In North America, I live a very sheltered life. There are no wars, no famines, and almost no threat of losing my home. Yet the truth is still there that spiritually speaking, I live in a war zone. The wounds that I see in my peers are living proof.

It’s important to remember this, especially for churches which are not as comfortable with mental illness, or which expect everyone to be awesome all the time. Mental illness is not mental weakness, it is a wound of war. We would do well in church to understand that for many who deal with mental illness, the fight has taught them mental strength. Many those who are mentally healthy may be mentally weak.

What Gets Lost

A few years ago, I applied for a position with a missionary organization. I was turned down.
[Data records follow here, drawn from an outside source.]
(* ===== verification/Ramfs.v ===== *)
(** * The in-memory file system (src/src/fs/vfs.c 27-42 and 578-798)

    A table of 128 nodes with full path names; a directory is a node without
    data, and nothing ties a node to its parent but the name.  The bytes of a
    file are in a buffer from kmalloc, a value of the node here; whether kmalloc
    succeeds is an argument of the operations that call it.  [None] is a call
    that does not return. *)

From Stdlib Require Import String.
From S2P Require Import Prelude Cstr VfsPath Block.
Import Cstr VfsPath Block.

Module Ramfs.

Definition RAMFS_MAX_FILES : Z := 128.
Definition RAMFS_MAX_DATA : Z := 16 * 1024 * 1024.
Definition NAME_CAP : Z := 192.

Record ramfs_node_t := {
  name : list Z;
  data : option buffer;
  size : Z;
  cap : Z;
  is_dir : bool;
  used : bool
}.
#[export] Instance eta_node : Eta ramfs_node_t :=
  fun r => Build_ramfs_node_t (name r) (data r) (size r) (cap r) (is_dir r) (used r).

Record ramfs_t := { nodes : Z -> ramfs_node_t; bytes_used : Z }.
#[export] Instance eta_ramfs : Eta ramfs_t := fun r => Build_ramfs_t (nodes r) (bytes_used r).

Definition zero_node : ramfs_node_t :=
  {| name := []; data := None; size := 0; cap := 0; is_dir := false; used := false |}.

Definition set_node (i : Z) (n : ramfs_node_t) (fs : ramfs_t) : ramfs_t := fs <| nodes := (nodes fs).[i <- n] |>.

Definition ramfs_init : ramfs_t :=
  {| nodes := (fun _ => zero_node).[0 <- zero_node <| used := true |> <| is_dir := true |> <| name := str "/" |>];
     bytes_used := 0 |}.

(** ** Finding and creating nodes *)

Definition ramfs_find (fs : ramfs_t) (path : list Z) : option Z :=
  match path with
  | [] => None
  | _ => find_index (Z.to_nat RAMFS_MAX_FILES) 0 (fun i => used (nodes fs i) && streq (name (nodes fs i)) path)
  end.

Definition new_node (path : list Z) (dir : bool) : ramfs_node_t :=
  zero_node <| used := true |> <| is_dir := dir |> <| name := copy_str NAME_CAP path |>.

Definition ramfs_create (path : list Z) (dir : bool) (fs : ramfs_t) : option Z * ramfs_t :=
  match path with
  | [] => (None, fs)
  | _ =>
      match ramfs_find fs path with
      | Some i => (Some i, fs)
      | None =>
          match find_index (Z.to_nat RAMFS_MAX_FILES) 0 (fun i => negb (used (nodes fs i))) with
          | Some i => (Some i, set_node i (new_node path dir) fs)
          | None => (None, fs)
          end
      end
  end.

(** The loop of ramfs_mkdir_p; every round but the first takes a character of
    [p] or is the last one. *)
Fixpoint mkdir_loop (fuel : nat) (p cur : list Z) (fs : ramfs_t) : ramfs_t :=
  match fuel with
  | O => fs
  | S fuel' =>
      match p with
      | [] => fs
      | _ =>
          if negb (strlen cur + 1 <? NAME_CAP) then fs
          else
            let p := skip_slashes p in
            let room := Z.to_nat (NAME_CAP - 1 - strlen cur) in
            let part := take room (fst (span_name p)) in
            let p := drop (length part) p in
            let cur := cur ++ part in
            let fs := snd (ramfs_create cur true fs) in
            let cur := if (char_at p 0 =? SLASH) && (strlen cur + 1 <? NAME_CAP) then cur ++ [SLASH] else cur in
            mkdir_loop fuel' p cur fs
      end
  end.

Definition ramfs_mkdir_p (path : list Z) (fs : ramfs_t) : ramfs_t :=
  if negb (is_abs_path path) then fs
  else
    let fs := snd (ramfs_create (str "/") true fs) in
    mkdir_loop (length path) (tail path) (str "/") fs.

(** ** Reading and writing *)

Definition ramfs_read (fs : ramfs_t) (path : list Z) (buf : buffer) (count offset : Z) : Z * buffer :=
  match ramfs_find fs path with
  | None => (-1, buf)
  | Some i =>
      let n := nodes fs i in
      if is_dir n then (-1, buf)
      else if size n <=? offset then (0, buf)
      else
        let avail := size n - offset in
        let avail := if count <? avail then count else avail in
        (avail, match data n with Some d => blit buf 0 d offset avail | None => buf end)
  end.

(** [while (newcap < end) newcap *= 2] *)
Fixpoint grow (fuel : nat) (newcap end_ : Z) : option Z :=
  if newcap <? end_ then match fuel with O => None | S fuel' => grow fuel' (u64 (newcap * 2)) end_ end
  else Some newcap.

(** 64 doublings of a 64-bit number reach its top bit or zero, where it stays. *)
Definition GROW_FUEL : nat := 64.

Definition start_cap (n : ramfs_node_t) : Z := if cap n =? 0 then 256 else cap n.

(** A larger buffer for node [i], holding the first [keep] bytes of the old one. *)
Definition enlarge (i newcap keep : Z) (fs : ramfs_t) : ramfs_t :=
  let n := nodes fs i in
  let newdata := match data n with Some d => blit (fun _ => 0) 0 d 0 keep | None => fun _ => 0 end in
  set_node i (n <| data := Some newdata |> <| cap := newcap |>)
    (fs <| bytes_used := u64 (bytes_used fs - cap n + newcap) |>).

(** Node [i] with room for [end_] bytes; [false]: the quota or kmalloc refuses. *)
Definition reserve (i end_ keep : Z) (ok : bool) (fs : ramfs_t) : option (bool * ramfs_t) :=
  let n := nodes fs i in
  if cap n <? end_ then
    match grow GROW_FUEL (start_cap n) end_ with
    | None => None
    | Some newcap =>
        if RAMFS_MAX_DATA <? u64 (bytes_used fs - cap n + newcap) then Some (false, fs)
        else if negb ok then Some (false, fs)
        else Some (true, enlarge i newcap keep fs)
    end
  else Some (true, fs).

Definition ramfs_write (path : list Z) (buf : buffer) (count offset : Z) (ok : bool) (fs : ramfs_t) : option (Z * ramfs_t) :=
  match ramfs_create path false fs with
  | (None, fs) => Some (-1, fs)
  | (Some i, fs) =>
      if is_dir (nodes fs i) then Some (-1, fs)
      else
        let end_ := u64 (offset + count) in
        match reserve i end_ (size (nodes fs i)) ok fs with
        | None => None
        | Some (false, fs) => Some (-1, fs)
        | Some (true, fs) =>
            let n := nodes fs i in
            let n := n <| data := option_map (fun d => blit d offset buf 0 count) (data n) |> in
            let n := if size n <? end_ then n <| size := end_ |> else n in
            Some (i64 count, set_node i n fs)
        end
  end.

Definition ramfs_truncate (path : list Z) (fs : ramfs_t) : bool * ramfs_t :=
  match ramfs_create path false fs with
  | (None, fs) => (false, fs)
  | (Some i, fs) =>
      if is_dir (nodes fs i) then (false, fs) else (true, set_node i ((nodes fs i) <| size := 0 |>) fs)
  end.

Definition ramfs_resize (path : list Z) (sz : Z) (ok : bool) (fs : ramfs_t) : option (bool * ramfs_t) :=
  match ramfs_create path false fs with
  | (None, fs) => Some (false, fs)
  | (Some i, fs) =>
      let n := nodes fs i in
      if is_dir n then Some (false, fs)
      else
        match reserve i sz (if size n <? sz then size n else sz) ok fs with
        | None => None
        | Some (false, fs) => Some (false, fs)
        | Some (true, fs) =>
            let n := nodes fs i in
            let n := if size n <? sz
                     then n <| data := option_map (fun d => blit d (size n) (fun _ => 0) 0 (sz - size n)) (data n) |>
                     else n in
            Some (true, set_node i (n <| size := sz |>) fs)
        end
  end.

(** ** Removing, renaming, listing *)

(** [strncmp(name, path, plen) == 0 && name[plen] == '/'] *)
Definition below (path nm : list Z) : bool := starts_with path nm && (char_at nm (strlen path) =? SLASH).

Definition drop_node (i : Z) (fs : ramfs_t) : ramfs_t :=
  set_node i zero_node (fs <| bytes_used := u64 (bytes_used fs - cap (nodes fs i)) |>).

Definition ramfs_unlink (path : list Z) (fs : ramfs_t) : Z * ramfs_t :=
  match ramfs_find fs path with
  | None => (-1, fs)
  | Some n =>
      if streq path (str "/") then (-1, fs)
      else
        let fs := for_loop (Z.to_nat RAMFS_MAX_FILES) 0 (fun i fs =>
          if negb (used (nodes fs i)) || (i =? n) then fs
          else if below path (name (nodes fs i)) then drop_node i fs else fs) fs in
        (0, drop_node n fs)
  end.

(** Renaming the nodes below a directory; it stops at a name that is too long. *)
Fixpoint rename_loop (k : nat) (i n : Z) (oldpath newpath : list Z) (fs : ramfs_t) : Z * ramfs_t :=
  match k with
  | O => (0, fs)
  | S k' =>
      let child := nodes fs i in
      if negb (used child) || (i =? n) || negb (below oldpath (name child)) then rename_loop k' (i + 1) n oldpath newpath fs
      else
        let rest := drop (length oldpath) (name child) in
        if NAME_CAP <=? strlen newpath + strlen rest then (-1, fs)
        else rename_loop k' (i + 1) n oldpath newpath (set_node i (child <| name := newpath ++ rest |>) fs)
  end.

Definition ramfs_rename (oldpath newpath : list Z) (fs : ramfs_t) : Z * ramfs_t :=
  match ramfs_find fs oldpath with
  | None => (-1, fs)
  | Some n =>
      if streq oldpath (str "/") || match ramfs_find fs newpath with Some _ => true | None => false end then (-1, fs)
      else if NAME_CAP <=? strlen newpath then (-1, fs)
      else
        let fs := set_node n ((nodes fs n) <| name := newpath |>) fs in
        if negb (is_dir (nodes fs n)) then (0, fs)
        else rename_loop (Z.to_nat RAMFS_MAX_FILES) 0 n oldpath newpath fs
  end.

Record vfs_dirent_t := { d_name : list Z; d_size : Z; d_is_dir : bool }.

(** The [index]-th node whose parent is [path]. *)
Fixpoint readdir_loop (k : nat) (i seen : Z) (path : list Z) (index : Z) (fs : ramfs_t) : option vfs_dirent_t :=
  match k with
  | O => None
  | S k' =>
      let n := nodes fs i in
      let '(parent, base) := path_parent (name n) NAME_CAP NAME_CAP in
      if negb (used n) || streq (name n) (str "/") || negb (streq parent path)
      then readdir_loop k' (i + 1) seen path index fs
      else if seen =? index then Some {| d_name := base; d_size := size n; d_is_dir := is_dir n |}
      else readdir_loop k' (i + 1) (seen + 1) path index fs
  end.

Definition ramfs_readdir (fs : ramfs_t) (path : list Z) (index : Z) : option vfs_dirent_t :=
  readdir_loop (Z.to_nat RAMFS_MAX_FILES) 0 0 path index fs.

End Ramfs.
When I asked why, my interviewer told me that they turned me down because I said that I’d dealt with seasons of depression. They worried that I would have a hard time handling the transition, isolation, and stress of living in another country. They didn’t want to send someone who would fall apart 2 months in.

What they didn’t know, and didn’t ask is that after my first season of sadness, I did move to another country, away from my family and all support systems. That I maintained a B+ GPA in university (after my first really bad winter, because online classes were not my thing). That I had risen to the challenge of living and studying and working all in spite of having incredibly low motivation.

What they didn’t know and didn’t ask is what I learned from every low season I have walked through. If I were the committee that oversaw that process, I would prefer to send someone who knows what it’s like to be lonely and has walked through that feeling before. I would prefer not send someone who has never been sad, because they’ve never been without a support system. The wounds may be ugly and scary, but the wounded ones know the healer. And the healer is the one who gives us strength.